ぼくにとっての「考えない」もそうなので、理屈で言ったって何も伝わらない。
変な言い方をすると、「考えない」は
 
回転寿司は回転寿司でさえあってくれればいいという祈り
 
みたいなものだ。
 

「考える」

「考える」には、なんとなく2種類ある。
 
片方は、嫌な感じのする方だ。「人の気持ちを考えて行動しなさい」とか「あなたの考えを書きなさい」とか、そういう使われ方をする方だ。ぼくたちの頭にはそういう言葉ばかり刻み込まれている。
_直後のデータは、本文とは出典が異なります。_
Lemma match_slots_spec slots : ∀ idx fr,
  NoDup (field_map fr).*1 →
  idx + length slots ≤ length (note_fields fr) →
  ∃ nf,
    match_slots idx slots fr
      = Ok {| fr_proto := fr_proto fr;
              field_map := filter (fun p => p.1 ∉ lower <$> slots) (field_map fr);
              note_fields := nf |}
    ∧ length nf = length (note_fields fr)
    ∧ (∀ j, j < idx ∨ idx + length slots ≤ j → nf !! j = note_fields fr !! j)
    ∧ (∀ i slot, slots !! i = Some slot →
         nf !! (idx + i)
           = Some (if decide (lower slot ∈ lower <$> take i slots) then EmptyString
                   else default EmptyString (Py.dict_get (lower slot) (field_map fr)))).
Proof.
  induction slots as [|s rest IH]; intros idx fr Hnd Hlen.
  - exists (note_fields fr). split_and!; [|done|done|done].
    simpl. destruct fr as [p fm nf]; simpl. f_equal. f_equal.
    symmetry. apply filter_all. intros ? _. apply not_elem_of_nil.
  - simpl in Hlen. cbn [match_slots].
    rewrite match_slot_spec by (done || lia). cbn [mbind Result_bind].
    set (fr1 := {| fr_proto := fr_proto fr;
                   field_map := filter (fun p => p.1 ≠ lower s) (field_map fr);
                   note_fields := <[idx := default EmptyString
                       (Py.dict_get (lower s) (field_map fr))]> (note_fields fr) |}).
    destruct (IH (S idx) fr1) as (nf & Hrun & Hlen' & Hout & Hin).
    { subst fr1. cbn [field_map]. by apply dict_filter_NoDup. }
    { simpl. rewrite length_insert. lia. }
    exists nf. split_and!.
    + rewrite Hrun. simpl. f_equal. f_equal.
      rewrite list_filter_filter. apply list_filter_iff.
      intros [k v]. simpl. rewrite not_elem_of_cons. tauto.
    + rewrite Hlen'. simpl. by rewrite length_insert.
    + intros j Hj. simpl in Hj. rewrite Hout by lia. simpl.
      apply list_lookup_insert_ne. lia.
    + intros [|i] slot Hslot.
      * simpl in Hslot. injection Hslot as ->. rewrite Nat.add_0_r.
        rewrite Hout by lia. simpl.
        by rewrite list_lookup_insert_eq by lia.
      * simpl in Hslot. replace (idx + S i) with (S idx + i) by lia.
        rewrite (Hin i slot Hslot). f_equal. simpl.
        rewrite (dict_get_filter _ (fun k => k ≠ lower s)) by done.
        destruct (decide (lower slot = lower s)) as [Heq|Hne].
        -- rewrite (decide_True (P := _ ∈ _ :: _)) by (rewrite Heq; left).
           case_decide; [done|]. by rewrite decide_False by (by intros []).
        -- rewrite (decide_True (P := lower slot ≠ lower s)) by done.
           apply decide_ext. rewrite elem_of_cons. tauto.
Qed.

Lemma length_new_note notetype : length (new_note notetype) = length (flds notetype).
Proof. unfold new_note. apply length_replicate. Qed.

(** The matching loop on the frame [_create_note] starts with. *)
Lemma match_slots_initial notetype candidate :
  ∃ fr,
    match_slots 0 (flds notetype) (initial_frame notetype candidate) = Ok fr
    ∧ fr_proto fr = candidate
    ∧ field_map fr
        = filter (fun p => p.1 ∉ lower <$> flds notetype)
                 (build_field_map (fields candidate))
    ∧ length (note_fields fr) = length (flds notetype)
    ∧ (∀ i slot, flds notetype !! i = Some slot →
         note_fields fr !! i
           = Some (slot_match (fields candidate) (take i (flds notetype)) slot)).
Proof.
  destruct (match_slots_spec (flds notetype) 0 (initial_frame notetype candidate))
    as (nf & Hrun & Hlen & _ & Hin).
  { apply build_field_map_NoDup. }
  { simpl. by rewrite length_new_note. }
  eexists. split; [exact Hrun|]. simpl. split_and!; [done|done| |].
  - rewrite Hlen. apply length_replicate.
  - intros i slot Hslot. rewrite <-(Nat.add_0_l i) at 1.
    rewrite (Hin i slot Hslot). unfold slot_match. cbn [initial_frame field_map].
    by rewrite build_field_map_get.
Qed.

(** ** Source placement *)

Lemma assign_source_loop_find slots : ∀ idx nf value,
  assign_source_loop idx slots nf value
    = (fun p => Py.setitem nf (Z.of_nat (idx + p.1)) value)
        <$> list_find (fun field => lower field = "source") slots.
Proof.
  induction slots as [|s rest IH]; intros idx nf value; [done|].
  cbn [assign_source_loop list_find]. case_decide.
  - simpl. by rewrite Nat.add_0_r.
  - rewrite IH. destruct (list_find _ rest) as [[i x]|]; simpl; [|done].
    do 3 f_equal. lia.
Qed.

Lemma source_index_lt notetype i :
  source_index notetype = Some i → i < length (flds notetype).
Proof.
  unfold source_index. intros Hfind.
  apply fmap_Some in Hfind as ([j x] & Hfind & ->).
  apply list_find_Some in Hfind as (Hlook & _). by eapply lookup_lt_Some.
Qed.

Lemma assign_source_slot nf notetype value i :
  length nf = length (flds notetype) →
  source_index notetype = Some i →
  _assign_source_field nf notetype value = Ok (<[i := value]> nf).
Proof.
  intros Hlen Hi. pose proof (source_index_lt _ _ Hi) as Hlt.
  unfold _assign_source_field. rewrite assign_source_loop_find.
  unfold source_index in Hi.
  destruct (list_find _ (flds notetype)) as [[j x]|]; [|done].
  simpl in *. injection Hi as ->. apply setitem_nat. lia.
Qed.

Lemma assign_source_fallback nf notetype value :
  length nf = length (flds notetype) →
  source_index notetype = None →
  flds notetype ≠ [] →
  ∃ existing,
    last nf = Some existing
    ∧ _assign_source_field nf notetype value
        = Ok (<[length (flds notetype) - 1
                  := strip (existing +:+ blank_line +:+ value)]> nf).
Proof.
  intros Hlen Hi Hne.
  assert (nf ≠ []) as Hnf.
  { intros ->. destruct (flds notetype); [done | discriminate]. }
  destruct (last nf) as [existing|] eqn:Hlast; [|by apply last_None in Hlast].
  exists existing. split; [done|].
  unfold _assign_source_field. rewrite assign_source_loop_find.
  unfold source_index in Hi.
  destruct (list_find _ (flds notetype)) as [[j x]|]; [done|]. simpl.
  rewrite (getitem_last _ _ Hlast). cbn [mbind Result_bind].
  rewrite setitem_last by done. by rewrite Hlen.
Qed.

Lemma assign_source_no_slot value :
  _assign_source_field [] {| flds := [] |} value = Raise IndexError.
Proof. reflexivity. Qed.

(** ** Overflow *)

Lemma append_nonempty (s t : string) : s ≠ EmptyString → s +:+ t ≠ EmptyString.
Proof. by destruct s. Qed.

Lemma join_nonempty sep p ps : p ≠ EmptyString → join sep (p :: ps) ≠ EmptyString.
Proof. intros Hp. destruct ps; [done|]. by apply append_nonempty. Qed.

Lemma extras_of_nonempty fm v : v ∈ extras_of fm → v ≠ EmptyString.
Proof. unfold extras_of. by intros [? _]%list_elem_of_filter. Qed.

Lemma back_index_lt notetype i :
  back_index notetype = Some i → i < length (flds notetype).
Proof.
  unfold back_index. intros Hfind.
  apply fmap_Some in Hfind as ([j x] & Hfind & ->).
  apply list_find_Some in Hfind as (Hlook & _). by eapply lookup_lt_Some.
Qed.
けどそれは社会の言葉だから、今は要はないんだ、さようなら。
 
もう一つの考えるとは何だろう。それは例えば、「考えるとは何か」という態度そのものだ。他人に向けて使う「考えろ」じゃなくて、自分に向けて使う「考えろ」の方だ。根源的な問いっていうかなんかそういう感じ。難しい感じがするけど、ほとんどの人はそういう問いに聞き覚えがあると思う。
 
ぼくも聞き覚えがある。
 
「我々はどこから来たのか 我々は何者か 我々はどこへ行くのか」
 
この問いも「考えるとは何か」と同じ種類だ、たぶん。
 
調べてみたところ、これは画家として有名な人、ゴーギャンの作品のタイトルらしいので、「かなり考える」人の言葉ということになる。ゴーギャンだけじゃない。学術書に載っている偉人は、よくそういう難しそうなことを考える。すごい人がやる「考える」だから、一番「考える」っぽい「考える」はそういうのだって感じがする。
 
芸術や哲学、自然科学を築いてきたとされる人たち。考えるのが得意なエリートたちが、人類のために難しい問題を考えてくれるのだ。
 
 
でもほんとはちょっと違うんじゃないか、と最近ぼくは思う。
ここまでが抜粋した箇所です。